** Try it **
Copy the records below word for word. Stop after the line that contains "Lemma sm_rel_engine s".

** Entries taken from a collection **
______

Fixpoint char_steps (l : wstring) : SM E H unit :=
  match l with
  | [] => mret tt
  | c :: l' => char_step c;; char_steps l'
  end.
End chars.

(** ** Machines that differ in the run and the cached sequence *)

Section equiv.
Context {E H : Type} `{IStateMachineEngine E H} (ok : E → Prop) `{!EngineFlushFree E H ok}.
Implicit Types (s : StateMachine E H).

Definition erase s : StateMachine E H := set_run [] (set_cachedSequence None s).

Definition sm_rel s s' : Prop := erase s = erase s' ∧ ok (_engine s).

Lemma sm_rel_engine s s' : sm_rel s s' → _engine s = _engine s'.
Proof. intros [He _]. by apply (f_equal _engine) in He. Qed.

#[local] Instance sm_rel_sym : Symmetric sm_rel.
Proof. intros s s' Hs. pose proof (sm_rel_engine _ _ Hs) as He. destruct Hs. split; [done|by rewrite <-He]. Qed.

#[local] Instance sm_rel_trans : Transitive sm_rel.
Proof. intros s1 s2 s3 [E1 ?] [E2 _]. split; [by rewrite E1|done]. Qed.

Lemma sm_rel_set_run s r : ok (_engine s) → sm_rel (set_run r s) s.
Proof. done. Qed.

(** Reads and writes of the other members. *)
Lemma same_sm_gets {A} (f : StateMachine E H → A) :
  (∀ s, f (erase s) = f s) → same sm_rel (gets f) (gets f).
Proof. intros Hf. apply same_gets. intros s s' [Hs _]. by rewrite <-(Hf s), <-(Hf s'), Hs. Qed.

Lemma same_sm_modify (f : StateMachine E H → StateMachine E H) :
  (∀ s, erase (f s) = erase (f (erase s))) → (∀ s, _engine (f s) = _engine s) →
  same sm_rel (modify f) (modify f).
Proof.
  intros Hf He. apply same_modify. intros s s' [Hs Hok]. split; [|by rewrite He].
  by rewrite (Hf s), (Hf s'), Hs.
Qed.

Lemma same_call {A} (m : EngM E A) : ignores_flush ok m → same sm_rel (call m) (call m).
Proof.
  intros Hm s s' [Hs Hok]. unfold call.
  assert (view_rel ok (view_of s) (view_of s')) as Hv.
  { unfold view_rel, view_of. cbn. pose proof (f_equal _engine Hs). pose proof (f_equal _isInAnsiMode Hs).
    done. }
  specialize (Hm (FlushToTerminal (_run s)) (FlushToTerminal (_run s')) _ _ Hv).
  destruct (m _ (view_of s)) as [a v|e v], (m _ (view_of s')) as [a' v'|e' v']; cbn in *; try done;
    destruct Hm as [-> (Ha & He & Hok')]; split; try done; split; try done;
    unfold erase, with_view, set_run, set_cachedSequence in *; cbn in *; congruence.
Qed.

(** Follows a program of the machine, one operation at a time. *)
Ltac sm_same :=
  repeat match goal with
  | |- same _ (_ ≫= _) _ => apply same_bind; [|intros ?]
  | |- same _ (gets _) _ => by apply same_sm_gets
  | |- same _ (modify _) _ =>
      apply same_sm_modify; intros ?; [first [reflexivity | cbn; by destruct (param_step _ _ _)]
                                      |first [reflexivity | cbn; by destruct (param_step _ _ _)]]
  | |- same _ (mret _) _ => apply same_ret
  | |- same _ (throw _) _ => apply same_throw
  | |- same _ (call _) _ => apply same_call; by auto with same
  | |- same _ (match ?x with _ => _ end) _ => destruct x
  | |- same _ ?m _ => let h := get_head m in progress unfold h
  end.

Lemma process_event_same c : same sm_rel (process_event c) (process_event c).
Proof. sm_same. Qed.

Lemma ProcessCharacter_same c : same sm_rel (ProcessCharacter c) (ProcessCharacter c).
Proof.
  unfold ProcessCharacter. generalize 2%nat. intros n. revert c.
  induction n as [|n IH]; intros c; cbn [ProcessCharacter_fuel]; [apply same_throw|].
  unfold ProcessCharacter_body.
  repeat (apply same_bind; [by apply same_sm_gets|intros ?]).
  destruct (_ && negb (_ && _)); [sm_same|].
  destruct (_isC1ControlCharacter c); [by apply same_bind|].
  destruct (_isEscape c && _); [sm_same|apply process_event_same].
Qed.

Lemma char_step_same c : same sm_rel (char_step c) (char_step c).
Proof.
  unfold char_step. apply same_bind; [by apply same_sm_gets|]. intros b.
  apply same_if; [sm_same|]. apply same_bind; [sm_same|]. intros _.
  apply same_bind; [apply ProcessCharacter_same|]. intros _. sm_same.
Qed.

Lemma char_steps_same l : same sm_rel (char_steps l) (char_steps l).
Proof.
  induction l as [|c l IH]; cbn; [apply same_ret|]. apply same_bind; [apply char_step_same|done].
Qed.

(** The machine's functions leave the loop's flag alone. *)
Ltac sm_keeps :=
  repeat match goal with
  | |- keeps _ (_ ≫= _) => apply keeps_bind; [|intros ?]
  | |- keeps _ (gets _) => intros ?; reflexivity
  | |- keeps _ (mret _) => intros ?; reflexivity
  | |- keeps _ (throw _) => intros ?; reflexivity
  | |- keeps _ (modify _) =>
      intros ?; cbn; first [reflexivity | by destruct (param_step _ _ _)]
  | |- keeps _ (call ?m) => intros ?; unfold call; by destruct (m _ _)
  | |- keeps _ (match ?x with _ => _ end) => destruct x
  | |- keeps _ ?m => let h := get_head m in progress unfold h
  end.

Lemma ProcessCharacter_keeps c :
  keeps _processingIndividually (ProcessCharacter (E:=E) (H:=H) c).
Proof.
  unfold ProcessCharacter. generalize 2%nat. intros n. revert c.
  induction n as [|n IH]; intros c; cbn [ProcessCharacter_fuel]; [done|].
  unfold ProcessCharacter_body. apply keeps_bind; [done|]. intros st. apply keeps_bind; [done|].
  intros e. destruct (_ && negb (_ && _)); [sm_keeps|].
  destruct (_isC1ControlCharacter c); [by apply keeps_bind|].
  destruct (_isEscape c && _); sm_keeps.
Qed.

(** Printing is a homomorphism, also through the machine. *)
Lemma view_of_with_view (v : EngineView E) s : view_of (with_view v s) = v.
Proof. by destruct v. Qed.

Lemma with_view_rel (v v' : EngineView E) s :
  view_rel ok v v' → sm_rel (with_view v s) (with_view v' s).
Proof.
  intros (Ha & He & Hok). split; [|done].
  unfold erase, set_run, set_cachedSequence, with_view. cbn in *. by rewrite Ha, He.
Qed.

Lemma call_print_nil s :
  ok (_engine s) → outcome_rel sm_rel (call (ActionPrintString []) s) (Ok true s).
Proof.
  intros Hok. unfold call. pose proof (ff_print_nil (FlushToTerminal (_run s)) (view_of s) Hok) as Hn.
  destruct (ActionPrintString _ _ _) as [a v|e v]; cbn in *; [|done].
  destruct Hn as [-> Hv]. split; [done|].
  assert (with_view (view_of s) s = s) as E' by by destruct s.
  rewrite <-E' at 2. by apply with_view_rel.
Qed.

Lemma call_print_app a b s :
  ok (_engine s) → is_text b = true →
  outcome_rel sm_rel (call (ActionPrintString (a ++ b)) s)
    ((_ ← call (ActionPrintString a); call (ActionPrintString b)) s).
Proof.
  intros Hok Hb. unfold mbind, prog_bind, call.
  set (k := FlushToTerminal (_run s)).
  pose proof (ff_print_app a b k (view_of s) Hok Hb) as Hn. unfold mbind, prog_bind in Hn.
  destruct (ActionPrintString a k _) as [x' v'|e' v']; [rewrite view_of_with_view|].
  - change (_run (with_view v' s)) with (_run s). fold k.
    destruct (ActionPrintString (a ++ b) k _) as [x v|e v], (ActionPrintString b k v') as [y w|y w];
      cbn in *; try done; destruct Hn as [-> Hv]; (split; [done|]);
      exact (with_view_rel _ _ s Hv).
  - destruct (ActionPrintString (a ++ b) k _) as [x v|e v]; cbn in *; [done|].
    destruct Hn as [-> Hv]. split; [done|]. by apply with_view_rel.
Qed.

(** Printing a pending run, and then the rest. *)
Definition print_then (pending rest : wstring) : SM E H unit :=
  _ ← call (ActionPrintString pending); char_steps rest.

Lemma call_keeps {A} (m : EngM E A) : keeps (B:=bool) (_processingIndividually (E:=E) (H:=H)) (call m).
Proof. intros s. unfold call. by destruct (m _ _). Qed.

Lemma keeps_ok {A B} (f : StateMachine E H → B) (m : SM E H A) s a s' :
  keeps f m → m s = Ok a s' → f s' = f s.
Proof. intros Hk Hm. specialize (Hk s). by rewrite Hm in Hk. Qed.

(** In the ground state a character of text joins the pending run. *)
Lemma print_then_text pending c rest s :
  ok (_engine s) → _processingIndividually s = false → _isActionableFromGround c = false →
  outcome_rel sm_rel (print_then (pending ++ [c]) rest s) (print_then pending (c :: rest) s).
Proof.
  intros Hok Hp Hc. unfold print_then.
  assert ((_ ← call (ActionPrintString pending); char_steps (c :: rest)) s
    = ((_ ← call (ActionPrintString pending); call (ActionPrintString [c])) ≫=
       λ _, char_steps rest) s) as ->.
  { unfold mbind, prog_bind. destruct (call (ActionPrintString pending) s) as [x s1|e s1] eqn:Hx;
      [|done]. cbn [char_steps]. unfold char_step, mbind, prog_bind, gets.
    rewrite (keeps_ok _ _ _ _ _ (call_keeps _) Hx), Hp, Hc. cbn [negb andb].
    by destruct (call (ActionPrintString [c]) s1). }
  apply outcome_rel_bind; [apply call_print_app; [done|cbn; by rewrite Hc]|].
  intros _ s1 s2 _ _ Hs. by apply char_steps_same.
Qed.

(** A character that opens a sequence ends the pending run. *)
Lemma print_then_actionable pending c rest s :
  _processingIndividually s = false → _isActionableFromGround c = true →
  print_then pending (c :: rest) s
  = (_ ← call (ActionPrintString pending); modify (set_processingIndividually true);;
     char_steps (c :: rest)) s.
Proof.
  intros Hp Hc. unfold print_then, mbind, prog_bind, modify.
  destruct (call (ActionPrintString pending) s) as [x s1|e s1] eqn:Hx; [|done].
  cbn [char_steps]. unfold char_step, mbind, prog_bind, gets, modify. cbn.
  by rewrite (keeps_ok _ _ _ _ _ (call_keeps _) Hx), Hp, Hc.
Qed.

Lemma sm_rel_refl s : ok (_engine s) → sm_rel s s.
Proof. done. Qed.

(** What follows the loop prints the pending run, or keeps the open sequence. *)
Lemma tail_char_steps string start s :
  ok (_engine s) → (start <= length string)%nat →
  outcome_rel sm_rel (ProcessString_tail string start s)
    ((if _processingIndividually s then mret tt else print_then (drop start string) []) s).
Proof.
  intros Hok Hlen. unfold ProcessString_tail.
  assert ((if decide (start < length string)%nat then drop start string else []) = drop start string)
    as ->. { case_decide; [done|]. by rewrite drop_ge by lia. }
  unfold mbind, prog_bind at 1 2 3 4, gets, modify.
  cbn -[bool_decide]. destruct (_processingIndividually s) eqn:Hp; cbn -[bool_decide].
  - rewrite ff_FlushAtEndOfString by done. by cbn.
  - case_bool_decide as Hd.
    + rewrite Hd. cbn. unfold print_then. pose proof (call_print_nil s Hok) as Hn.
      unfold mbind, prog_bind. destruct (call _ s) as [x s1|]; cbn in *; [|done].
      destruct Hn as [_ Hs]. split; [done|]. by symmetry.
    + cbn. unfold print_then.
      apply (same_bind sm_rel); [by apply same_call; auto with same| |done].
      intros _. apply same_ret.
Qed.

Definition pending_of (string : wstring) (start current : nat) : wstring :=
  substr string start (current - start).

Lemma pending_snoc string start current c :
  string !! current = Some c → (start <= current)%nat →
  substr string start (current - start + 1) = pending_of string start current ++ [c].
Proof.
  intros Hc Hs. unfold pending_of, substr. rewrite Nat.add_1_r.
  apply take_S_r. rewrite lookup_drop. rewrite <-Hc. f_equal. lia.
Qed.

(** What the machine still has to do at a point of the loop. *)
Definition loop_ref (string : wstring) (start current : nat) s : outcome (StateMachine E H) unit :=
  if _processingIndividually s then char_steps (drop current string) s
  else print_then (pending_of string start current) (drop current string) s.

Definition loop_run (fuel : nat) (string : wstring) (start current : nat) : SM E H unit :=
  start' ← ProcessString_loop fuel string start current; ProcessString_tail string start'.

(** References from related machines are related. *)
Lemma loop_ref_same string start current s s' :
  sm_rel s s' → outcome_rel sm_rel (loop_ref string start current s) (loop_ref string start current s').
Proof.
  intros Hs. unfold loop_ref.
  assert (_processingIndividually s = _processingIndividually s') as ->.
  { destruct Hs as [Hs _]. by apply (f_equal _processingIndividually) in Hs. }
  destruct (_processingIndividually s'); [by apply char_steps_same|].
  unfold print_then. apply (same_bind sm_rel); [by apply same_call; auto with same| |done].
  intros _. apply char_steps_same.
Qed.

______

** Result of the task **
Fixpoint char_steps (l : wstring) : SM E H unit :=
  match l with
  | [] => mret tt
  | c :: l' => char_step c;; char_steps l'
  end.
End chars.

(** ** Machines that differ in the run and the cached sequence *)

Section equiv.
Context {E H : Type} `{IStateMachineEngine E H} (ok : E → Prop) `{!EngineFlushFree E H ok}.
Implicit Types (s : StateMachine E H).

Definition erase s : StateMachine E H := set_run [] (set_cachedSequence None s).

Definition sm_rel s s' : Prop := erase s = erase s' ∧ ok (_engine s).

Lemma sm_rel_engine s s' : sm_rel s s' → _engine s = _engine s'.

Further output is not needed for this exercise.